_How to complete this task_
Lift every line from the entries that includes the word "Lemma".

Extracted records section start

(* ===== verification/Protocols.v ===== *)
(** * Protocol adapters and the canonical hub

    Models src/protocols/canonical.py, base.py, mcp.py, a2a.py, acp.py,
    openai_fc.py, gemini.py, agntcy_acp.py and registry.py.  A wire is a [json]
    value; generated identifiers are arguments.  Where Python would raise
    [AttributeError] or [TypeError] on a value of the wrong shape, so does the
    model. *)

From stdpp Require Import base list gmap strings.
From Stdlib Require Import ZArith Lia.
From S2P Require Import Prelude PyFloat Json.

Record CanonicalCall := mkCall {
  capability : string;
  arguments : list (string * json);
  text : option string;
  call_id : string;
  source_protocol : option string;
}.

Record CanonicalResult := mkResult {
  content : list (list (string * json));
  is_error : bool;
  metadata : list (string * json);
}.

(** [CanonicalCall(...)] with [__post_init__]'s checks. *)
Definition canonical_call (cap args txt : json) (cid proto : string) : outcome CanonicalCall :=
  match cap with
  | JStr c =>
      match args with
      | JObj a =>
          match txt with
          | JNull => Ok (mkCall c a None cid (Some proto))
          | JStr t => Ok (mkCall c a (Some t) cid (Some proto))
          | _ => Raise (ValueError "canonical text must be a string")
          end
      | _ => Raise (ValueError "canonical arguments must be a JSON object")
      end
  | _ => Raise (ValueError "canonical capability must be a string")
  end.
(* ===== verification/InlineProxy.v ===== *)
(** * The in-line proxy

    [proxy/supported_action_boundary.py], [proxy/inline_proxy.py] and the
    normalising parts of [proxy/transport.py].  The protocol SDKs are a
    parameter, [sdk]: the model records the calls made to them, in order. *)

From stdpp Require Import base list strings.
From Stdlib Require Import ZArith Lia.
From S2P Require Import Prelude PyFloat Json Protocols.

(** A call to a live agent through its SDK. *)
Inductive remote_call :=
| McpTool (command : json) (args : json) (tool : json) (arguments : json)
| A2aMessage (base_url : json) (body : string) (proxy_url : json)
| AcpRun (base_url agent_name : json) (body : string) (proxy_url : json).

(** The part of an SDK's answer the code reads: the content blocks of a tool
    result, the JSON of an A2A response, the parts (type and content) of an ACP
    run with its JSON. *)
Inductive remote_reply :=
| ToolReply (blocks : list (option string * string * string)) (error : bool)
| A2aReply (data : list (string * json))
| AcpReply (parts : list (option string * option string)) (run : json).

(** [isinstance(wire, dict) and wire.get("method") == m]. *)
Definition has_method (m : string) (wire : json) : bool :=
  match wire with JObj o => is_text m (obj_get "method" JNull o) | _ => false end.

Section inline.
Context `{JsonText}.

(** ** The supported actions *)

Definition validated_a2a_tool_action (gen : string) (wire : json)
  : outcome (string * list (string * json)) :=
  _ ← guard_or (has_method "tasks/send" wire)
               (ValueError "unsupported A2A procedure: only scoped tasks/send tool actions");
  call ← A2a.to_canonical_call gen wire;
  _ ← guard_or (negb (bool_decide (strip (capability call) = "")))
               (ValueError "A2A request lacks explicit tool capability");
  Ok (capability call, arguments call).

Definition validated_mcp_tool_action (gen : string) (wire : json)
  : outcome (string * list (string * json)) :=
  _ ← guard_or (has_method "tools/call" wire) (ValueError "unsupported MCP procedure: only tools/call");
  call ← Mcp.to_canonical_call gen wire;
  _ ← guard_or (negb (bool_decide (strip (capability call) = "")))
               (ValueError "MCP request lacks explicit tool name");
  Ok (capability call, arguments call).

(** ** Transport *)

Context (sdk : remote_call → outcome remote_reply).

Definition invoke (c : remote_call) : M (list remote_call) remote_reply :=
  fun log => (sdk c, log ++ [c]).

(** [call_mcp_tool]: text blocks, and the texts alone. *)
Definition tool_block (b : option string * string * string) : json :=
  match b with
  | (Some t, _, _) => JObj [("type", JStr "text"); ("text", JStr t)]
  | (None, kind, repr) => JObj [("type", JStr kind); ("data", JStr repr)]
  end.

Definition tool_result (blocks : list (option string * string * string)) (error : bool) : json :=
  JObj [("isError", JBool error); ("content", JArr (tool_block <$> blocks));
        ("raw", JArr (JStr <$> omap (fun b => b.1.1) blocks))].

Definition call_mcp_tool (command args tool arguments : json) : M (list remote_call) json :=
  r ← invoke (McpTool command args tool arguments);
  match r with
  | ToolReply blocks error => mret (tool_result blocks error)
  | _ => raise (TypeError "tool result expected")
  end.

(** [_collect]: the text of a part, direct or under [root]. *)
Definition part_text (p : json) : option json :=
  match p with
  | JObj o =>
      if is_text "text" (obj_get "kind" JNull o) && dict_mem "text" o then dict_get "text" o
      else match dict_get "root" o with
           | Some (JObj root) =>
               if is_text "text" (obj_get "kind" JNull root) then Some (obj_get "text" (JStr "") root) else None
           | _ => None
           end
  | _ => None
  end.

Definition collect (parts : json) : outcome (list json) :=
  if truthy parts then omap (M := list) part_text <$> py_iter parts else Ok [].

Fixpoint collect_history (l : list json) : outcome (list json) :=
  match l with
  | [] => Ok []
  | m :: l =>
      a ← (match m with JObj o => collect (obj_get "parts" JNull o) | _ => Ok [] end);
      b ← collect_history l;
      Ok (a ++ b)
  end.

Definition reply_texts (result : json) : outcome (list json) :=
  match result with
  | JObj o =>
      a ← collect (obj_get "parts" JNull o);
      history ← (let h := obj_get "history" JNull o in if truthy h then py_iter h else Ok []);
      b ← collect_history history;
      Ok (a ++ b)
  | _ => Ok []
  end.

Definition send_a2a_message (base_url : json) (body : string) (proxy_url : json)
  : M (list remote_call) json :=
  r ← invoke (A2aMessage base_url body proxy_url);
  match r with
  | A2aReply data =>
      let result := obj_get "result" (JObj data) data in
      texts ← lift (reply_texts result);
      mret (JObj [("texts", JArr texts); ("raw", result)])
  | _ => raise (TypeError "message response expected")
  end.

Definition acp_text (p : option string * option string) : option json :=
  match p with
  | (ctype, Some (String _ _ as body)) =>
      if String.prefix "text/" (default "" ctype) then Some (JStr body) else None
  | _ => None
  end.

Definition call_acp_agent (base_url agent_name : json) (body : string) (proxy_url : json)
  : M (list remote_call) json :=
  r ← invoke (AcpRun base_url agent_name body proxy_url);
  match r with
  | AcpReply parts run => mret (JObj [("texts", JArr (omap acp_text parts)); ("raw", run)])
  | _ => raise (TypeError "run expected")
  end.

(** [target[k]]. *)
Definition required (k : string) (o : list (string * json)) : outcome json :=
  match dict_get k o with Some j => Ok j | None => Raise (KeyError k) end.

Definition invoke_target (reg : list (string * adapter)) (gen dst_proto : string)
    (dst_wire : list (string * json)) (target : list (string * json)) : M (list remote_call) json :=
  if bool_decide (length target = 0%nat) then mret (JObj [("translated_wire", JObj dst_wire)])
  else
    let kind := obj_get "kind" JNull target in
    let text_of : M (list remote_call) string :=
      a ← lift (get_adapter reg dst_proto);
      call ← lift (to_canonical_call a gen (JObj dst_wire));
      mret (best_text call) in
    let wrap (j : json) : json := JObj [("result", j)] in
    if is_text "mcp_stdio" kind then
      command ← lift (required "command" target);
      name ← lift (attr_get "name" JNull (obj_get "params" (JObj []) dst_wire));
      arguments ← lift (attr_get "arguments" (JObj []) (obj_get "params" (JObj []) dst_wire));
      res ← call_mcp_tool command (obj_get "args" (JArr []) target) name arguments;
      mret (wrap res)
    else if is_text "a2a_http" kind then
      message ← text_of;
      base ← lift (required "base_url" target);
      res ← send_a2a_message base message (obj_get "proxy_url" JNull target);
      mret (wrap res)
    else if is_text "acp_http" kind then
      base ← lift (required "base_url" target);
      message ← text_of;
      res ← call_acp_agent base (obj_get "agent_name" (JStr "agent") target) message
              (obj_get "proxy_url" JNull target);
      mret (wrap res)
    else raise (ValueError ("unknown target kind '" +:+ py_str kind +:+ "'")).

(** ** The two flows *)

(** [" ".join(d.get(k, []))]. *)
Definition joined_texts (k : string) (j : json) : outcome string :=
  v ← attr_get k (JArr []) j; l ← py_iter v; join_text l.

Definition a2a_request_to_mcp_agent (gen msg : string) (a2a_wire mcp_command mcp_args : json)
  : M (list remote_call) json :=
  '(tool_name, args) ← lift (validated_a2a_tool_action gen a2a_wire);
  _ ← ensure (negb (bool_decide (tool_name = "")))
             (ValueError "Could not extract an MCP tool name from the A2A request");
  mcp_result ← call_mcp_tool mcp_command mcp_args (JStr tool_name) (JObj args);
  body ← lift (joined_texts "raw" mcp_result);
  error ← lift (attr_get "isError" (JBool false) mcp_result);
  let reply := JObj [("kind", JStr "message"); ("messageId", JStr ("msg_" +:+ msg)); ("role", JStr "agent");
      ("parts", JArr [JObj [("kind", JStr "text"); ("text", JStr body)]]);
      ("metadata", JObj [("proxied_via", JStr "agentbridge"); ("source_protocol", JStr "mcp");
                         ("tool", JStr tool_name); ("isError", error)])] in
  mret (JObj [("a2a_message", reply); ("mcp_raw", mcp_result); ("tool", JStr tool_name);
              ("arguments", JObj args)]).

(** [" ".join(f"{k}={v}" ...)]. *)
Fixpoint pairs_text (args : list (string * json)) : string :=
  match args with
  | [] => EmptyString
  | [(k, v)] => k +:+ "=" +:+ py_str v
  | (k, v) :: rest => k +:+ "=" +:+ py_str v +:+ " " +:+ pairs_text rest
  end.

Definition message_of (tool_name : string) (args : list (string * json)) : string :=
  py_str (py_or (obj_get "text" JNull args) (py_or (obj_get "query" JNull args)
    (py_or (obj_get "prompt" JNull args) (py_or (JStr (pairs_text args)) (JStr tool_name))))).

Definition mcp_request_to_a2a_agent (gen : string) (mcp_request a2a_base_url : json)
  : M (list remote_call) json :=
  '(tool_name, args) ← lift (validated_mcp_tool_action gen mcp_request);
  let body := message_of tool_name args in
  a2a_result ← send_a2a_message a2a_base_url body JNull;
  reply_text ← lift (joined_texts "texts" a2a_result);
  id ← lift (attr_get "id" JNull mcp_request);
  raw ← lift (attr_get "raw" JNull a2a_result);
  let reply := JObj [("jsonrpc", JStr "2.0"); ("id", id);
      ("result", JObj [("content", JArr [JObj [("type", JStr "text"); ("text", JStr reply_text)]]);
                       ("isError", JBool false)])] in
  mret (JObj [("mcp_result", reply); ("a2a_raw", raw); ("sent_text", JStr body)]).

(** ** Theorems *)

(** The log of a flow: empty, or the one call [c]. *)
Definition at_most_once (c : remote_call) (log log' : list remote_call) : Prop :=
  log' = log ∨ log' = log ++ [c].

Lemma call_log {A} c (k : remote_reply → M (list remote_call) A) :
  (∀ r, reads (k r)) → ∀ log, ((invoke c ≫= k) log).2 = log ++ [c].
Proof.
  intros Hk log. rewrite run_bind. unfold invoke. destruct (sdk c) as [r|e]; [apply Hk|done].
Qed.

Lemma read_after {A B} (m : M (list remote_call) A) (k : A → M (list remote_call) B) log log' :
  (m log).2 = log' → (∀ a, reads (k a)) → ((m ≫= k) log).2 = log'.
Proof.
  intros Hm Hk. rewrite run_bind. destruct (m log) as [[a|e] l]; simpl in *; subst; [apply Hk|done].
Qed.

Lemma mcp_tool_log command args tool arguments log :
  (call_mcp_tool command args tool arguments log).2 = log ++ [McpTool command args tool arguments].
Proof. apply call_log. intros []; auto with agentbridge. Qed.

Lemma a2a_message_log base body proxy log :
  (send_a2a_message base body proxy log).2 = log ++ [A2aMessage base body proxy].
Proof. apply call_log. intros []; auto with agentbridge. Qed.

(** An A2A request reaches the tool server only as the one call of the
    canonical action it carries. *)
Lemma a2a_flow_calls gen msg wire command args log :
  let out := a2a_request_to_mcp_agent gen msg wire command args log in
  match validated_a2a_tool_action gen wire with
  | Ok (tool, arguments) => out.2 = log ++ [McpTool command args (JStr tool) (JObj arguments)]
  | Raise e => out = (Raise e, log)
  end.
Proof.
  cbn zeta. unfold a2a_request_to_mcp_agent.
  destruct (validated_a2a_tool_action gen wire) as [[tool arguments]|e] eqn:Hv; [|done].
  rewrite (run_lift _ (tool, arguments)) by done. rewrite run_ensure.
  - apply read_after; [apply mcp_tool_log|]. intros j. auto 10 with agentbridge.
  - unfold validated_a2a_tool_action in Hv. apply outcome_bind_Ok in Hv as (? & _ & Hv).
    apply outcome_bind_Ok in Hv as (call & _ & Hv).
    apply outcome_bind_Ok in Hv as (? & Hs%guard_or_Ok & Hv). injection Hv as <- <-.
    apply negb_true_iff, bool_decide_eq_false. intros Hc. rewrite Hc in Hs. discriminate Hs.
Qed.

Lemma mcp_flow_calls gen wire base log :
  let out := mcp_request_to_a2a_agent gen wire base log in
  match validated_mcp_tool_action gen wire with
  | Ok (tool, arguments) => out.2 = log ++ [A2aMessage base (message_of tool arguments) JNull]
  | Raise e => out = (Raise e, log)
  end.
Proof.
  cbn zeta. unfold mcp_request_to_a2a_agent.
  destruct (validated_mcp_tool_action gen wire) as [[tool arguments]|e]; [|done].
  rewrite (run_lift _ (tool, arguments)) by done.
  apply read_after; [apply a2a_message_log|]. intros j. auto 10 with agentbridge.
Qed.
End inline.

Extracted records section end

_Result_
Lemma call_log {A} c (k : remote_reply → M (list remote_call) A) :
Lemma read_after {A B} (m : M (list remote_call) A) (k : A → M (list remote_call) B) log log' :
Lemma mcp_tool_log command args tool arguments log :
Lemma a2a_message_log base body proxy log :
Lemma a2a_flow_calls gen msg wire command args log :
Lemma mcp_flow_calls gen wire base log :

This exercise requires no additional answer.